**What is expected**
Repeat only the stretch of lines below that runs from the line with "- intros d H." through the line with "- pose proof (save_clears_after_rename garbled", unaltered.

BEGIN

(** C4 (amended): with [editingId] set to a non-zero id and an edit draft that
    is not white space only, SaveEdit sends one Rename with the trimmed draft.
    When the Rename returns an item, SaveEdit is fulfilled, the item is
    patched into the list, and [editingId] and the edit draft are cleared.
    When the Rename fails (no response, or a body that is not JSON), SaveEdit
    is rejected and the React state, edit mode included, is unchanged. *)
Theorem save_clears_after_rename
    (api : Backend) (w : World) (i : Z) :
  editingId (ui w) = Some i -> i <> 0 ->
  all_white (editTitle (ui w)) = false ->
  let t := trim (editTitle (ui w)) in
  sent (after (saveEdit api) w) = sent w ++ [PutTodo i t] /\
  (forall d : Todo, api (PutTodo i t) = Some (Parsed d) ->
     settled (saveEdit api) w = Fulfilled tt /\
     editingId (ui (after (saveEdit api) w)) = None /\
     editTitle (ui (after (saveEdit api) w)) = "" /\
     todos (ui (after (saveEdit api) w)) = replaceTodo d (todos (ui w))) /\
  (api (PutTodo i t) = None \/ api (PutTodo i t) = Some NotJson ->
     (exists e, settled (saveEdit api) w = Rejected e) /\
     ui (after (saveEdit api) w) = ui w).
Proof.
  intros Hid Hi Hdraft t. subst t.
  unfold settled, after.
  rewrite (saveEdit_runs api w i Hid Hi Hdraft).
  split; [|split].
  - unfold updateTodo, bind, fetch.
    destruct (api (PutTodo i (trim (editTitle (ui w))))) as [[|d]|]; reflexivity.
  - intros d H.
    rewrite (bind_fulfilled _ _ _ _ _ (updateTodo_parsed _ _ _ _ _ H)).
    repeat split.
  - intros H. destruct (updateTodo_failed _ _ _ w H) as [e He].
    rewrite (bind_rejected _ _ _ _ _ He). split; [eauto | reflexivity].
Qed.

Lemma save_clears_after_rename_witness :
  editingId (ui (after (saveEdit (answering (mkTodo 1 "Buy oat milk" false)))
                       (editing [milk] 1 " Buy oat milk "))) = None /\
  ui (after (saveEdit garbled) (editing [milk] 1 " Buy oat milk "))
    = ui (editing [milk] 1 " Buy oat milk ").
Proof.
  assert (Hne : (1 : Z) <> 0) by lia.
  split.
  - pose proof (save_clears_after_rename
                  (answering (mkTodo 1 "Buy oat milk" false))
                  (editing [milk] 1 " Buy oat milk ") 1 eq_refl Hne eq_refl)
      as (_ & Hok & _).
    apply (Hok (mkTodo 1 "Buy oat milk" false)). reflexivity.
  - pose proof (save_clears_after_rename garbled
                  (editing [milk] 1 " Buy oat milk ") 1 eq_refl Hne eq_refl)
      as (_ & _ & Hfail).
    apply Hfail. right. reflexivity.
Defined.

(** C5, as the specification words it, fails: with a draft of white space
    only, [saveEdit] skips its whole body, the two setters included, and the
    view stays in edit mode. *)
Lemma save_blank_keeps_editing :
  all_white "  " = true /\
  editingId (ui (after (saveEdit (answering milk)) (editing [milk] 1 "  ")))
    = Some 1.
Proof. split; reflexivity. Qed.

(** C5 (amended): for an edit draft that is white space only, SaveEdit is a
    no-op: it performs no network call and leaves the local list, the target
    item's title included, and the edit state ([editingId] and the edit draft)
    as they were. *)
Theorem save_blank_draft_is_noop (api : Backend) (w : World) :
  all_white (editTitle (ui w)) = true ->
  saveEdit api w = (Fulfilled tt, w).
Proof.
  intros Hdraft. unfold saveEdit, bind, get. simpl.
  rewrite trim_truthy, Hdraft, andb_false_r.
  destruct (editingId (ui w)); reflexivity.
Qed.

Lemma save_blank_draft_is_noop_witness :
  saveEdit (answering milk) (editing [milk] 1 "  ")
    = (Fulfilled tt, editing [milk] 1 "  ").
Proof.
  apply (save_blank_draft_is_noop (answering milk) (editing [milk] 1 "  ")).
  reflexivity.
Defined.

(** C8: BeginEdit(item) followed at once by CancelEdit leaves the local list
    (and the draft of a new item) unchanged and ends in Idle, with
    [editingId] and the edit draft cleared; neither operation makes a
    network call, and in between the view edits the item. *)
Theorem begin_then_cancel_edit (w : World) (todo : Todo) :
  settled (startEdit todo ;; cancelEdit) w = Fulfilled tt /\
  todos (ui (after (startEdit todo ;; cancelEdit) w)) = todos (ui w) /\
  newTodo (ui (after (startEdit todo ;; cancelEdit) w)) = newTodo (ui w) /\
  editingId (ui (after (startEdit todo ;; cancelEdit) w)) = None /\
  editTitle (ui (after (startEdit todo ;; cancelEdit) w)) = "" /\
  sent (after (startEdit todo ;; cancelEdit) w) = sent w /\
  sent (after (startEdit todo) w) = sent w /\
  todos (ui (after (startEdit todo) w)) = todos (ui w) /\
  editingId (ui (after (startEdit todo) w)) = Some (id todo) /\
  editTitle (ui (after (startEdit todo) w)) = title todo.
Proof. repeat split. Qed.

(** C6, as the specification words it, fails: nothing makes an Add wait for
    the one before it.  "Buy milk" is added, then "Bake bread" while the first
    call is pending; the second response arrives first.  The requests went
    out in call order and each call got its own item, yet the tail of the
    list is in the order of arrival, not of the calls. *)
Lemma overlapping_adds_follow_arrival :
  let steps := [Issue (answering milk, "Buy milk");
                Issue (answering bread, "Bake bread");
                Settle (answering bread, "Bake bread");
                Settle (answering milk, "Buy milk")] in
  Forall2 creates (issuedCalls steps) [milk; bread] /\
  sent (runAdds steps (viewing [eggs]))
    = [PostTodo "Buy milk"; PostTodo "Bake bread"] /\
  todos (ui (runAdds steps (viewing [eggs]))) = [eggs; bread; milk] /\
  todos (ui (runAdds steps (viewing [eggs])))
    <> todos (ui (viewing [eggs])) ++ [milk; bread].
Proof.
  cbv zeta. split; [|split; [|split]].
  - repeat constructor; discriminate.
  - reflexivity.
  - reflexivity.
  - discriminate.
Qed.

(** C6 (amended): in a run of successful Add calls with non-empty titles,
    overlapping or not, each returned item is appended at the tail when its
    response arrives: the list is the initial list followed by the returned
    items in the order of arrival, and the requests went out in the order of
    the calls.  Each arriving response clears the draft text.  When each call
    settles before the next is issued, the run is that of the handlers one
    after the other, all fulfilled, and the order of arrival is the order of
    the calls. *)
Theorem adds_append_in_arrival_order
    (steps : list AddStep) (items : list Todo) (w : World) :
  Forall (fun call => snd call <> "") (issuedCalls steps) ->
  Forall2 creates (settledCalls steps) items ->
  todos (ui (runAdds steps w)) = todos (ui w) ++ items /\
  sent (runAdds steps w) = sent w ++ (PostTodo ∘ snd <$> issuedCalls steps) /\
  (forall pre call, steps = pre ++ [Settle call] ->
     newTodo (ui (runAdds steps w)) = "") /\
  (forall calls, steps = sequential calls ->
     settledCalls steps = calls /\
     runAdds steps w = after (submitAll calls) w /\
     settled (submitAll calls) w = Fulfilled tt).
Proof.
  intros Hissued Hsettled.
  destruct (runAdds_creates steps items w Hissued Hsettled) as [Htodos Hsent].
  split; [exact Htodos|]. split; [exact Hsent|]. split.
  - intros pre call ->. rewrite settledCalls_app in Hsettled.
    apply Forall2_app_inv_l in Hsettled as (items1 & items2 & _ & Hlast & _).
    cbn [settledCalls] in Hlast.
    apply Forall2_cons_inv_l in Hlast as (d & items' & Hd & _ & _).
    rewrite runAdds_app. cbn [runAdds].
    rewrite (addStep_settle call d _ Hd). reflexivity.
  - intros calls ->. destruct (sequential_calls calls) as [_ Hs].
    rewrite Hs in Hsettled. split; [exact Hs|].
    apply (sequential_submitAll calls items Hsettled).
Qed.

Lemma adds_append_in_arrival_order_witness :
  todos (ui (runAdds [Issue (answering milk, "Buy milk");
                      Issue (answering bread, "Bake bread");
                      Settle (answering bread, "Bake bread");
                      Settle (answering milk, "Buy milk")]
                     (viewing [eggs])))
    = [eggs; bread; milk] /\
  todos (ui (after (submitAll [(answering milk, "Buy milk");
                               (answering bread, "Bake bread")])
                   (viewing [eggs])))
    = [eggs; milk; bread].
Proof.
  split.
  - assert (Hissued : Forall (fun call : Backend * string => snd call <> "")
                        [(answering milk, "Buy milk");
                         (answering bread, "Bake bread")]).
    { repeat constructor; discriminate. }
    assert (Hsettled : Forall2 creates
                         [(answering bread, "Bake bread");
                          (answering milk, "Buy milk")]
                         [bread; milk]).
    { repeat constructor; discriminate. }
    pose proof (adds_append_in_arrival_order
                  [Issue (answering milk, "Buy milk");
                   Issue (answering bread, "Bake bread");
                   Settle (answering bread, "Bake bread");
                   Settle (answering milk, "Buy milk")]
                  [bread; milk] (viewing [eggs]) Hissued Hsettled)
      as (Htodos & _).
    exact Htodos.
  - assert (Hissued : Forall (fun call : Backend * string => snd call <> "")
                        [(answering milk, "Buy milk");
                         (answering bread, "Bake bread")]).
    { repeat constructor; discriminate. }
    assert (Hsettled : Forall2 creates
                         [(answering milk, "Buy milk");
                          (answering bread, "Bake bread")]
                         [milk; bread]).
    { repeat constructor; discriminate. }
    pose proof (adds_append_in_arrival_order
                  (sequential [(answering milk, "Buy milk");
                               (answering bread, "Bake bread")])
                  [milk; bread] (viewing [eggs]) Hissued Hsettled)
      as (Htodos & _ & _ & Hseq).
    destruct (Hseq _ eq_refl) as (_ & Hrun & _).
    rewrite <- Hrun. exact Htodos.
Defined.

END
BEGIN

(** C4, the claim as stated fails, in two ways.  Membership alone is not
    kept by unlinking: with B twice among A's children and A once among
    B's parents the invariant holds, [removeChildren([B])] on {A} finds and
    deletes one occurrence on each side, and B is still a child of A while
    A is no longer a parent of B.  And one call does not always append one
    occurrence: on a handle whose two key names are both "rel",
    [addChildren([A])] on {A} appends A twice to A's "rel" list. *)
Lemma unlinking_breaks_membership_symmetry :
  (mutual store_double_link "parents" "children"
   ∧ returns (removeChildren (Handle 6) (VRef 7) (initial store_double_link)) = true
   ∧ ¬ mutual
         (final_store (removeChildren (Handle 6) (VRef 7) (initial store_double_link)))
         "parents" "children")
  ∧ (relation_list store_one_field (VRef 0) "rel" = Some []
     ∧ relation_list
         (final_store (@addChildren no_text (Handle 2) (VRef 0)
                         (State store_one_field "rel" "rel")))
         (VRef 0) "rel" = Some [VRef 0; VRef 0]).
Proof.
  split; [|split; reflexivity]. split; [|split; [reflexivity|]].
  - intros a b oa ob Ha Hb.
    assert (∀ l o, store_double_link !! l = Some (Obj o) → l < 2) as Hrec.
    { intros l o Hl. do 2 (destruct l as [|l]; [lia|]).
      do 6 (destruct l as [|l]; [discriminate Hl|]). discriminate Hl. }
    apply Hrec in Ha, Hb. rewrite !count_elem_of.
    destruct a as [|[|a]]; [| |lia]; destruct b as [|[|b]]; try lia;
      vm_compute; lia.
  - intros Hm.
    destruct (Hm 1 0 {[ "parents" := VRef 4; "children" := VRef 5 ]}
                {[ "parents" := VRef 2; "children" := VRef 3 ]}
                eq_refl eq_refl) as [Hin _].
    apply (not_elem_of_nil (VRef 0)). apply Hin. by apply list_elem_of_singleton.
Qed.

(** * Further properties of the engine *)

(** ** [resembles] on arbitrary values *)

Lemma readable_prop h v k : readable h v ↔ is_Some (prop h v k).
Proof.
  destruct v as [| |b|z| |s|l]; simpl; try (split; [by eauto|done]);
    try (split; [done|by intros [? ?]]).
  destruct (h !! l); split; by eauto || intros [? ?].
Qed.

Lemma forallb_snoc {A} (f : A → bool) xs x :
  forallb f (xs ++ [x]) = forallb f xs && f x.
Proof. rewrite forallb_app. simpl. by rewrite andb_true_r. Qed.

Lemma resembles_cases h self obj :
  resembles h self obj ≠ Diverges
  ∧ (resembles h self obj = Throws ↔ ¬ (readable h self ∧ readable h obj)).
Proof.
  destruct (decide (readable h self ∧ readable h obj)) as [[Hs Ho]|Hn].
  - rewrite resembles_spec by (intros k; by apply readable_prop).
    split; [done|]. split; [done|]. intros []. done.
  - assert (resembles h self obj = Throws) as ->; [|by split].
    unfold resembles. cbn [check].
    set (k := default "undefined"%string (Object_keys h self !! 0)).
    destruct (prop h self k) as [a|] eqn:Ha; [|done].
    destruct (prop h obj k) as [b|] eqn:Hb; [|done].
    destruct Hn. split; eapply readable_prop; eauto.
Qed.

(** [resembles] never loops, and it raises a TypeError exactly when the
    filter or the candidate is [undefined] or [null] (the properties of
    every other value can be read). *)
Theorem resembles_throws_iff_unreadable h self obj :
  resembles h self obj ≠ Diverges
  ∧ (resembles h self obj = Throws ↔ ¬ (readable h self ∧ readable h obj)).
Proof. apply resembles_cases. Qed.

END

**Result**
  - intros d H.
    rewrite (bind_fulfilled _ _ _ _ _ (updateTodo_parsed _ _ _ _ _ H)).
    repeat split.
  - intros H. destruct (updateTodo_failed _ _ _ w H) as [e He].
    rewrite (bind_rejected _ _ _ _ _ He). split; [eauto | reflexivity].
Qed.

Lemma save_clears_after_rename_witness :
  editingId (ui (after (saveEdit (answering (mkTodo 1 "Buy oat milk" false)))
                       (editing [milk] 1 " Buy oat milk "))) = None /\
  ui (after (saveEdit garbled) (editing [milk] 1 " Buy oat milk "))
    = ui (editing [milk] 1 " Buy oat milk ").
Proof.
  assert (Hne : (1 : Z) <> 0) by lia.
  split.
  - pose proof (save_clears_after_rename
                  (answering (mkTodo 1 "Buy oat milk" false))
                  (editing [milk] 1 " Buy oat milk ") 1 eq_refl Hne eq_refl)
      as (_ & Hok & _).
    apply (Hok (mkTodo 1 "Buy oat milk" false)). reflexivity.
  - pose proof (save_clears_after_rename garbled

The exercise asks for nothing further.